GMOD / bam-js

Parse BAM and BAM index files in javascript for node and the browser
MIT License
19 stars 9 forks source link

NPM version Coverage Status Build Status

Install

$ npm install --save @gmod/bam

Usage

const { BamFile } = require('@gmod/bam')
// or import {BamFile} from '@gmod/bam'

const t = new BamFile({
  bamPath: 'test.bam',
})

// note: it's required to first run getHeader before any getRecordsForRange
var header = await t.getHeader()

// this would get same records as samtools view ctgA:1-50000
var records = await t.getRecordsForRange('ctgA', 0, 50000)

The bamPath argument only works on nodejs. In the browser, you should pass bamFilehandle with a generic-filehandle e.g. RemoteFile

const { RemoteFile } = require('generic-filehandle')
const bam = new BamFile({
  bamFilehandle: new RemoteFile('yourfile.bam'), // or a full http url
  baiFilehandle: new RemoteFile('yourfile.bam.bai'), // or a full http url
})

Input are 0-based half-open coordinates (note: not the same as samtools view coordinate inputs!)

Usage with htsget

Since 1.0.41 we support usage of the htsget protocol

Here is a small code snippet for this

const { HtsgetFile } = require('@gmod/bam')

const ti = new HtsgetFile({
  baseUrl: 'http://htsnexus.rnd.dnanex.us/v1/reads',
  trackId: 'BroadHiSeqX_b37/NA12878',
})
await ti.getHeader()
const records = await ti.getRecordsForRange(1, 2000000, 2000001)

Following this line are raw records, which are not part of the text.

Lemma count_of_full fs0 full fs ps c :
  Forall2 (full_fact fs0 full) fs ps ->
  (forall n, count_of fs (set_fields fs0 full) c = Some n -> counter full c = Some n) /\
  (c ∈ size_vars fs -> is_Some (count_of fs (set_fields fs0 full) c)).
Proof.
  induction 1 as [|f p fs ps (Ha & Hv & Hw) _ [IH1 IH2]]; cbn [count_of].
  { split; [done|]. by intros ?%elem_of_nil. }
  destruct (count_of fs (set_fields fs0 full) c) as [n|] eqn:Ec.
  { split; [done|]. by eexists. }
  rewrite assoc_set_fields, size_vars_cons. unfold wf_field in Hw.
  destruct (f_ty f) as [e|e c'].
  - split; [done|]. intros Hc%IH2. by apply is_Some_None in Hc.
  - apply negb_true_iff in Hw. rewrite Hw, Ha. destruct p as [i [x|xs]]; [done|]. simpl in Hv |- *.
    rewrite andb_true_iff, bool_decide_eq_true in Hv. destruct Hv as [Hv _].
    destruct (String.eqb_spec c c') as [->|Hne].
    + split; [by intros n [= <-]|]. by eexists.
    + split; [done|]. intros [?|Hc%IH2]%elem_of_cons; [done|]. by apply is_Some_None in Hc.
Qed.

Section Fill.
Context (fs0 : list Field) (full : Env).
Hypothesis Hall : Forall2 (full_fact fs0 full) fs0 full.

Lemma count_of_counter c : c ∈ size_vars fs0 -> count_of fs0 (set_fields fs0 full) c = counter full c.
Proof.
  intros Hc. destruct (count_of_full _ _ _ _ c Hall) as [H1 H2].
  destruct (H2 Hc) as [n Hn]. by rewrite Hn, (H1 n Hn).
Qed.

Lemma size_var_in f e c : f ∈ fs0 -> f_ty f = VarArray e c -> c ∈ size_vars fs0.
Proof.
  intros Hf Ht. unfold size_vars. apply list_elem_of_omap. exists f. split; [done|].
  unfold size_var. by rewrite Ht.
Qed.

Lemma fill_field_full f p :
  f ∈ fs0 -> full_fact fs0 full f p ->
  (if mem_str (f_ident f) (size_vars fs0) then fill_vec_with_counter fs0 (set_fields fs0 full) f
   else fill_vec_with_field fs0 (set_fields fs0 full) f) = Done (enc_val (f_ty f) p.2) /\
  size fs0 (set_fields fs0 full) (f_ty f) = Done (zlen (enc_val (f_ty f) p.2)).
Proof.
  intros Hf (Ha & Hv & Hw). rewrite (zlen_enc_val _ _ _ Hv).
  unfold fill_vec_with_counter, fill_vec_with_field. rewrite assoc_set_fields.
  destruct p as [i v]. simpl in *. unfold wf_field in Hw. destruct (f_ty f) as [e|e c] eqn:Ht.
  - destruct v as [x|]; [|done]. split; [|done].
    destruct (mem_str (f_ident f) (size_vars fs0)) eqn:Em.
    + apply mem_str_spec in Em. rewrite (count_of_counter _ Em). unfold counter. rewrite Ha.
      simpl in Hw, Hv. destruct x as [z|]; [done|]. by destruct e.
    + by rewrite Ha.
  - apply negb_true_iff in Hw. rewrite Hw, Ha. destruct v as [|xs]; [done|]. simpl.
    rewrite (count_of_counter c) by (by eapply size_var_in).
    simpl in Hv. rewrite andb_true_iff, bool_decide_eq_true in Hv. destruct Hv as [Hc _].
    rewrite Hc. simpl. rewrite Z.leb_refl. simpl. unfold zlen. rewrite Nat2Z.id, firstn_all. done.
Qed.

Lemma fill_body_full fs ps :
  fs ⊆ fs0 -> Forall2 (full_fact fs0 full) fs ps ->
  fill_vec_body fs0 (set_fields fs0 full) fs = Done (enc_all fs ps) /\
  sum_sizes fs0 (set_fields fs0 full) fs = Done (zlen (concat (enc_all fs ps))).
Proof.
  intros Hsub H2. induction H2 as [|f p fs ps Hf _ IH]; [done|].
  destruct IH as [IH1 IH2]; [set_solver|].
  destruct (fill_field_full f p) as [F1 F2]; [set_solver|done|].
  cbn [fill_vec_body sum_sizes]. rewrite F1, F2, IH1, IH2.
  by rewrite enc_all_cons, zlen_app.
Qed.
End Fill.

(** ** The codec of a whole description *)

Definition wf_schema (s : list Variant) : bool :=
  forallb (fun v => wf_fields (v_body v) && (0 <=? v_flag v) && (v_flag v <? 256)) s &&
  bool_decide (NoDup (map v_flag s)) && bool_decide (NoDup (map v_ident s)) && (0 <? min_len s).

Lemma find_unique {A B} (g : A -> B) (eqb : B -> B -> bool) (l : list A) (a : A) :
  (forall x y, eqb x y = true <-> x = y) -> NoDup (map g l) -> a ∈ l ->
  List.find (fun x => eqb (g x) (g a)) l = Some a.
Proof.
  intros Heqb. induction l as [|x l IH]; simpl; [by intros _ ?%elem_of_nil|].
  intros [Hx Hl]%NoDup_cons [->|Ha]%elem_of_cons.
  - by rewrite (proj2 (Heqb _ _) eq_refl).
  - destruct (eqb (g x) (g a)) eqn:E; [|by apply IH]. apply Heqb in E.
    exfalso. apply Hx. rewrite E. apply list_elem_of_In, in_map. by apply list_elem_of_In.
Qed.

Lemma find_tag_in s tag v : find_tag s tag = Some v -> v ∈ s /\ v_flag v = tag.
Proof.
  intros [Hin Heq]%find_some. split; [by apply list_elem_of_In|]. by apply Z.eqb_eq.
Qed.

Lemma wf_body_names fs : forall ids seen,
  wf_body ids seen fs = true ->
  NoDup (map f_ident fs) /\ (forall s, s ∈ map f_ident fs -> s ∉ ids).
Proof.
  induction fs as [|f fs IH]; intros ids seen; cbn [wf_body].
  { intros _. split; [constructor|]. by intros s ?%elem_of_nil. }
  rewrite andb_true_iff, negb_true_iff, <-not_true_iff_false, mem_str_spec. intros [Hf Hwf].
  assert (exists seen', wf_body (f_ident f :: ids) seen' fs = true) as [seen' H'].
  { destruct (f_ty f); [by eexists|]. apply andb_true_iff in Hwf as [_ Hwf]. by eexists. }
  apply IH in H' as [H1 H2]. simpl. split.
  - constructor; [|done]. intros Hin. apply (H2 _ Hin). set_solver.
  - intros s [->|Hs]%elem_of_cons; [done|]. specialize (H2 s Hs). set_solver.
Qed.

Lemma assoc_in (E : Env) i v : NoDup (map fst E) -> (i, v) ∈ E -> assoc i E = Some v.
Proof.
  induction E as [|[j w] E IH]; simpl; [by intros _ ?%elem_of_nil|].
  intros [Hj HE]%NoDup_cons [Heq|Hin]%elem_of_cons.
  - simplify_eq. by rewrite String.eqb_refl.
  - destruct (String.eqb_spec i j) as [->|]; [|by apply IH].
    exfalso. apply Hj. apply list_elem_of_In, in_map_iff. exists (j, v). split; [done|].
    by apply list_elem_of_In.
Qed.

Lemma field_facts_names G fs full :
  Forall2 (field_fact G) fs full -> map fst full = map f_ident fs.
Proof. induction 1 as [|f p fs ps [Hn _] _ IH]; simpl; [done|]. by rewrite Hn, IH. Qed.

Lemma fields_ok_full_facts fs full :
  wf_fields fs = true -> fields_ok [] fs full = true -> Forall2 (full_fact fs full) fs full.
Proof.
  unfold wf_fields. rewrite andb_true_iff. intros [Hwf Hfs] Hok.
  apply fields_ok_facts in Hok. simpl in Hok.
  assert (Hnd : NoDup (map fst full)).
  { rewrite (field_facts_names _ _ _ Hok). by apply wf_body_names in Hwf as [? _]. }
  apply Forall2_same_length_lookup. split; [by eapply Forall2_length|].
  intros k f [i v] Hf Hp. destruct (Forall2_lookup_lr _ _ _ _ _ _ Hok Hf Hp) as [Hi Hv].
  simpl in *. subst i. unfold full_fact. simpl. split; [|split; [done|]].
  - apply assoc_in; [done|]. by eapply list_elem_of_lookup_2.
  - rewrite forallb_forall in Hfs. apply Hfs, list_elem_of_In. by eapply list_elem_of_lookup_2.
Qed.

(** The bytes and the [Ref] of a variant with all its fields. *)
Definition packet_bytes (v : Variant) (full : Env) : list Z :=
  v_flag v :: concat (enc_all (v_body v) full).

Definition packet_ref (v : Variant) (full : Env) : string * Env :=
  (v_ident v, set_fields (v_body v) full).

Section Schema.
Context (s : list Variant).
Hypothesis Hwf : wf_schema s = true.

Lemma schema_variant v :
  v ∈ s -> find_tag s (v_flag v) = Some v /\ find_variant s (v_ident v) = Some v /\
           wf_fields (v_body v) = true /\ is_byte (v_flag v).
Proof.
  intros Hv. revert Hwf. unfold wf_schema.
  rewrite !andb_true_iff, !bool_decide_eq_true, forallb_forall.
  intros [[[Hall Ht] Hi] _]. specialize (Hall v (proj1 (list_elem_of_In _ _) Hv)).
  rewrite !andb_true_iff, Z.leb_le, Z.ltb_lt in Hall. unfold is_byte. split_and!; try tauto.
  - by apply (find_unique v_flag Z.eqb); [apply Z.eqb_eq|..].
  - by apply (find_unique v_ident String.eqb); [apply String.eqb_eq|..].
Qed.

Lemma codec_fill v full vec :
  v ∈ s -> fields_ok [] (v_body v) full = true ->
  fill_vec s (packet_ref v full) vec = Done (vec ++ packet_bytes v full) /\
  get_len s (packet_ref v full) = Done (zlen (packet_bytes v full)).
Proof.
  intros Hv Hok. destruct (schema_variant v Hv) as (_ & Hf & Hw & _).
  unfold fill_vec, fill_slices, get_len, packet_ref. simpl. rewrite Hf. simpl.
  destruct (fill_body_full (v_body v) full) with (fs := v_body v) (ps := full) as [H1 H2].
  1,3: by apply fields_ok_full_facts. { done. }
  rewrite H1, H2. simpl. split; [done|]. f_equal. unfold packet_bytes, zlen, tag_size. simpl.
  lia.
Qed.

(** The bytes of a packet are read back as the packet, whatever follows them. *)
Lemma codec_write_read v full rest :
  v ∈ s -> fields_ok [] (v_body v) full = true ->
  try_ref s (packet_bytes v full ++ rest) = Done (Ok (packet_ref v full) rest).
Proof.
  intros Hv Hok. destruct (schema_variant v Hv) as (Ht & _ & _ & _).
  unfold try_ref, packet_bytes. rewrite <-app_comm_cons, Ht, try_wrap_body_full by done. done.
Qed.

(** What is read is a packet of the description, and its bytes are the bytes read. *)
Lemma codec_read_write bs r rest :
  Forall is_byte bs -> try_ref s bs = Done (Ok r rest) ->
  exists v full, v ∈ s /\ fields_ok [] (v_body v) full = true /\
                 r = packet_ref v full /\ bs = packet_bytes v full ++ rest.
Proof.
  intros Hb. unfold try_ref. destruct bs as [|tag bs]; [done|].
  apply Forall_cons in Hb as [_ Hb].
  destruct (find_tag s tag) as [v|] eqn:Ef; [|done]. apply find_tag_in in Ef as [Hv <-].
  destruct (try_wrap_body (v_body v) [] bs) as [[E [rest'|]]|] eqn:Eb; simpl; try done.
  intros [= <- <-]. apply try_wrap_body_inv in Eb as (full & -> & Hok & ->); [|done..].
  by exists v, full.
Qed.

Lemma codec_total bs : exists x, try_ref s bs = Done x.
Proof.
  unfold try_ref. destruct bs as [|tag bs]; [by eexists|].
  destruct (find_tag s tag) as [v|] eqn:Ef; [|by eexists].
  apply find_tag_in in Ef as [Hv _]. destruct (schema_variant v Hv) as (_ & _ & Hw & _).
  unfold wf_fields in Hw. apply andb_true_iff in Hw as [Hw _].
  destruct (try_wrap_body_total (v_body v) [] [] [] bs Hw) as [[E r] ->]; [|by intros ? ?%elem_of_nil|].
  - intros i Hi. by apply is_Some_None in Hi.
  - by eexists.
Qed.

(** A short read asks for strictly more bytes than it was given... *)
Lemma codec_short bs n :
  Forall is_byte bs -> try_ref s bs = Done (NotEnoughBytes n) -> zlen bs < n.
Proof.
  intros Hb. unfold try_ref. destruct bs as [|tag bs].
  - intros [= <-]. revert Hwf. unfold wf_schema. rewrite !andb_true_iff, Z.ltb_lt.
    intros [_ ?]. done.
  - apply Forall_cons in Hb as [_ Hb]. destruct (find_tag s tag) as [v|]; [|done].
    destruct (try_wrap_body (v_body v) [] bs) as [[E [rest'|]]|] eqn:Eb; simpl; try done.
    intros [= <-]. apply try_wrap_body_short in Eb; [|done..].
    unfold err_sizes, tag_size in *. unfold zlen in *. simpl length. lia.
Qed.

Lemma minsize_le v full :
  fields_ok [] (v_body v) full = true ->
  tag_size + minsize (v_body v) <= zlen (packet_bytes v full).
Proof.
  intros Hok%fields_ok_facts. apply (err_sizes_le []) in Hok.
  assert (minsize (v_body v) = err_sizes [] (v_body v)) as ->.
  { unfold minsize, err_sizes. f_equal. apply map_ext. intros f. destruct (f_ty f); simpl; lia. }
  unfold packet_bytes, zlen, tag_size in *. simpl length. lia.
Qed.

Our implementation makes some assumptions about how the protocol is implemented, so let us know if it doesn't work for your use case

Documentation

BAM constructor

The BAM class constructor accepts arguments

Note: filehandles implement the Filehandle interface from https://www.npmjs.com/package/generic-filehandle. This module offers the path and url arguments as convenience methods for supplying the LocalFile and RemoteFile

async getRecordsForRange(refName, start, end, opts)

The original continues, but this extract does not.